Così scrive Francesco nel momento ultimo che lo avvicina all'incontro con la morte. La scelta è tra l'abbandonarsi al nulla e l'affidarsi al Tutto. C'è un affresco nel transetto destro della Basilica Inferiore di Assisi con un insolito ritratto di Francesco, imberbe e in apparenza giovanissimo, in compagnia di uno scheletro coronato. Sembra quasi una traduzione in immagine delle parole di Francesco. Siamo abituati alle tristi e drammatiche danze macabre del Medioevo, popolate da scheletri armati di falci e pronti a colpire giovani e vecchi che inutilmente tentano la fuga. O alla sconsolata meditazione sulla morte nella notissima leggenda dell'Incontro dei tre vivi e dei tre morti che inscena l'incontro tra un eremita e tre giovani e baldanzosi cavalieri, costretti a confrontarsi con la realtà del morire, esemplificata, con macabro gusto, da tre cadaveri in diverso stato di decomposizione.


Nell'affresco della bottega di Giotto invece ogni dramma pare spegnersi in quell'insolito abbraccio di Francesco. La morte appare immobile, le braccia abbandonate lungo i fianchi, la corona pare scivolare giù... Un tavolaccio ligneo è alle sue spalle.

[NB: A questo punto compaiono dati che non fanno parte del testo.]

(** ** Reports *)

Inductive ActionStatus := ActionCompleted | ActionUnknown | ActionFailed.

(** A reason is a text of its own, the message of an [AccountRiskError], or an issue of recovery. *)
Inductive ActionReason := Because (text : string) | RiskMessage (e : GuardError) | RecoveryIssue (issue : ExecutionIssue).

Record Action := { ac_action : string; ac_reference : string; ac_status : ActionStatus; ac_reason : option ActionReason }.

Record RiskSupervisionReport := {
  rs_at : number;
  rs_reasons : list string;
  rs_actions : list Action;
  rs_snapshot : option AccountSnapshot
}.

Record SupervisionOptions := { so_timeoutMs : number; so_protectionAttempts : number }.

Definition completed (action reference : string) : Action :=
  {| ac_action := action; ac_reference := reference; ac_status := ActionCompleted; ac_reason := None |}.

(** [error instanceof AccountRiskError ? error.message : text] *)
Definition reason_of (e : EngineError) (text : string) : ActionReason :=
  match e with
  | GuardRefused g | StoreFailed (GuardFailure g) => if is_account_risk g then RiskMessage g else Because text
  | _ => Because text
  end.
Definition not_completed (action reference : string) (status : ActionStatus) (e : EngineError) (text : string) : Action :=
  {| ac_action := action; ac_reference := reference; ac_status := status; ac_reason := Some (reason_of e text) |}.

(** A string that is given and not empty. *)
Definition truthy_text (s : option string) : option string := match s with Some t => if String.eqb t "" then None else Some t | None => None end.

Section Supervision.
Variable sha256 : string -> string.
(** [engine.getExecutionScope()] *)
Variable scope : ExecutionScope.
Definition position_mode : PositionMode := sc_positionMode scope.
Definition hedged : bool := bool_decide (position_mode = Hedge).

(** ** A controlled close *)

Definition no_intent (symbol : string) (type : OrderType) (amount : number) : OrderIntent :=
  {| it_symbol := symbol; it_type := type; it_amount := Some amount; it_quoteAmount := None; it_price := None; it_reduceOnly := None;
     it_positionSide := None; it_stopPrice := None; it_trailingPercent := None; it_closePosition := None |}.

(** Of a futures symbol the order only reduces. *)
Definition reducing (positionSide : option PositionSide) (i : OrderIntent) : OrderIntent :=
  if is_futures (it_symbol i) then
    {| it_symbol := it_symbol i; it_type := it_type i; it_amount := it_amount i; it_quoteAmount := it_quoteAmount i; it_price := it_price i;
       it_reduceOnly := Some true; it_positionSide := if hedged then positionSide else None; it_stopPrice := it_stopPrice i;
       it_trailingPercent := it_trailingPercent i; it_closePosition := it_closePosition i |}
  else i.
Definition with_stop (stopPrice : option number) (i : OrderIntent) : OrderIntent :=
  {| it_symbol := it_symbol i; it_type := it_type i; it_amount := it_amount i; it_quoteAmount := it_quoteAmount i; it_price := it_price i;
     it_reduceOnly := it_reduceOnly i; it_positionSide := it_positionSide i; it_stopPrice := stopPrice;
     it_trailingPercent := it_trailingPercent i; it_closePosition := it_closePosition i |}.

Definition same_position (p candidate : Position) : bool :=
  String.eqb (po_symbol candidate) (po_symbol p) && bool_decide (reduceSide candidate = reduceSide p)
  && bool_decide (po_positionSide candidate = po_positionSide p).

Definition close_intent (current : Position) : OrderIntent :=
  reducing (po_positionSide current) (no_intent (po_symbol current) Market (Math_abs (po_amount current))).

Definition optional_value {A} (f : A -> value) (o : option A) : value := match o with Some a => f a | None => VUndefined end.

(** The identity of a close: the same account, position and revision give the same. *)
Definition close_identity (snapshot : AccountSnapshot) (p current : Position) (revision : option Z) : string :=
  sha256 (stringify (VArr [VStr "risk-close"; scope_value scope; VStr (sn_epoch snapshot); VStr (po_symbol p);
    optional_value (fun s => VStr (position_side_name s)) (po_positionSide p); VNum (po_amount current); optional_value num_Z revision]%string)).

Definition protectedOrders (snapshot : AccountSnapshot) (current : Position) : list Order :=
  List.filter (fun o => verifiedReducingOrder (order_reduction o) current position_mode) (sn_orders snapshot).

Definition unconfirmed (intentId : string) (timeoutMs : number) (replacementIds : option (list string)) : TradingEngineSubmissionPolicy :=
  {| pl_intentId := Some intentId; pl_reference := None; pl_validates := false; pl_timeoutMs := Some timeoutMs;
     pl_protectionStopPrice := None; pl_replacementIds := replacementIds; pl_confirms := false; pl_allowUnconfirmedLive := Some true;
     pl_classifies := false |}.

Definition close_policy (snapshot : AccountSnapshot) (current : Position) (intentId : string) (timeoutMs : number) :
    TradingEngineSubmissionPolicy :=
  unconfirmed intentId timeoutMs
    (match protectedOrders snapshot current with [] => None | l => Some (map o_id l) end).

Definition controlledRiskClose (position : Position) (timeoutMs : number) (intentId : option string) : Pass unit :=
  snapshot ← must TakeSnapshot;
  match find (same_position position) (sn_positions snapshot) with
  | None => Ret tt
  | Some current =>
      s ← must GetState;
      let identity := close_identity snapshot position current (option_map ar_revision s) in
      plan ← must (Prepare (reduceSide current) (close_intent current));
      _ ← must (Place plan (close_policy snapshot current (default identity intentId) timeoutMs));
      Ret tt
  end.

(** ** Repairs *)

(** The actions taken and the last snapshot. *)
Record Progress := { pg_actions : list Action; pg_snapshot : AccountSnapshot }.
Definition report_action (a : Action) (p : Progress) : Progress :=
  {| pg_actions := app (pg_actions p) [a]; pg_snapshot := pg_snapshot p |}.

(** The position a target protects. *)
Definition protects (t : ProtectionTarget) (p : Position) : bool :=
  String.eqb (po_symbol p) (pt_symbol t) && bool_decide (reduceSide p = pt_side t)
  && (negb hedged || bool_decide (pt_positionSide t = po_positionSide p)).

(** Nothing that may still open the position: the entry is settled and no order of the other side is open. *)
Definition target_obsolete (t : ProtectionTarget) (entry : option ExecutionRecord) (s : AccountSnapshot) : bool :=
  match entry with Some e => negb (isUnresolvedExecution e) | None => true end
  && negb (existsb (fun o => String.eqb (o_symbol o) (pt_symbol t) && negb (bool_decide (o_side o = pt_side t))) (sn_orders s)).

Definition held_exposure (t : ProtectionTarget) (p : Position) (ex : RiskExposure) : bool :=
  negb (ex_pending ex) && String.eqb (ex_symbol ex) (po_symbol p)
  && (Math_sign (ex_notional ex) =? match pt_side t with Sell => 1 | Buy => -1 end).

Definition covered (limits : AccountRiskLimits) (exposure : option RiskExposure) : bool :=
  match exposure with Some ex => minProtectionCoveragePct limits <=? ex_protectionCoveragePct ex | None => false end.

Definition uncovered (p : Position) (exposure : option RiskExposure) : number :=
  Math_abs (po_amount p) * (1 - default 0 (option_map ex_protectionCoveragePct exposure) / 100).

Definition repair_intent (t : ProtectionTarget) (amount : number) : OrderIntent :=
  reducing (pt_positionSide t) (with_stop (pt_stopPrice t) (no_intent (pt_symbol t) StopMarket amount)).

Definition find_execution (id : string) (l : list ExecutionRecord) : option ExecutionRecord := find (fun r => String.eqb (ex_id r) id) l.
Definition settled_as (o : SettlementOutcome) (r : ExecutionRecord) : bool :=
  match ex_settlement r with Some st => bool_decide (set_outcome st = o) | None => false end.

(** Which repair is to be made: its claim and the failures before it, or the execution of an earlier one that is not resolved. *)
Definition claim_repair (t : ProtectionTarget) : Pass (string + string * number) :=
  repairId ← must (ClaimRepair (pt_id t));
  let failures := of_Z (default 0%Z (pt_failures t)) in
  previousId ← must (FindIntent repairId);
  match truthy_text previousId with
  | None => Ret (inr (repairId, failures))
  | Some previousId =>
      records ← must ListExecutions;
      match find_execution previousId records with
      | None => Ret (inl previousId)
      | Some previous =>
          if isUnresolvedExecution previous then Ret (inl previousId)
          else
            let committed := settled_as Commit previous in
            _ ← must (FinishRepair (pt_id t) committed);
            repairId ← must (ClaimRepair (pt_id t));
            Ret (inr (repairId, if committed then 0 else failures + 1))
      end
  end.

E' in piedi o vi è adagiata?
Nessun tragico memento mori, dunque. Nè un lamento sulla vanità di ogni cosa. La morte è per Francesco essenzialmente povertà e rinuncia al proprio volere. La felicità attende chi è “ne le tue santissime voluntati”, perchè la morte seconda non potrà arrecare alcun male. E' un pensiero ricorrente negli scritti di Francesco come appare anche leggendo la Lettera a tutti i fedeli, che conserva un tono esortativo estraneo al Cantico, e si chiude con una immagine vivida e fosca della morte del peccatore.


Un'ultima considerazione. E' noto come nel Cantico Francesco ricorra solo in due occasioni all'espressione “sora nostra”, la prima riferendosi alla terra “Laudato si, mi Signore, per sora nostra madre Terra, la quale ne sostenta e governa, e produce diversi fructi con coloriti fi ori ed erba” e la seconda in relazione alla morte del corpo. Entrambe sorelle, nostre sorelle, la Terra madre e la morte corporale. “La morte è il supremo atto di fiducia nella bontà del reale, nonostante lo scomparire dell'individualità” (Carmine Di Sante). Forse solo così è possibile abbracciarla e come Francesco chiamarla sorella.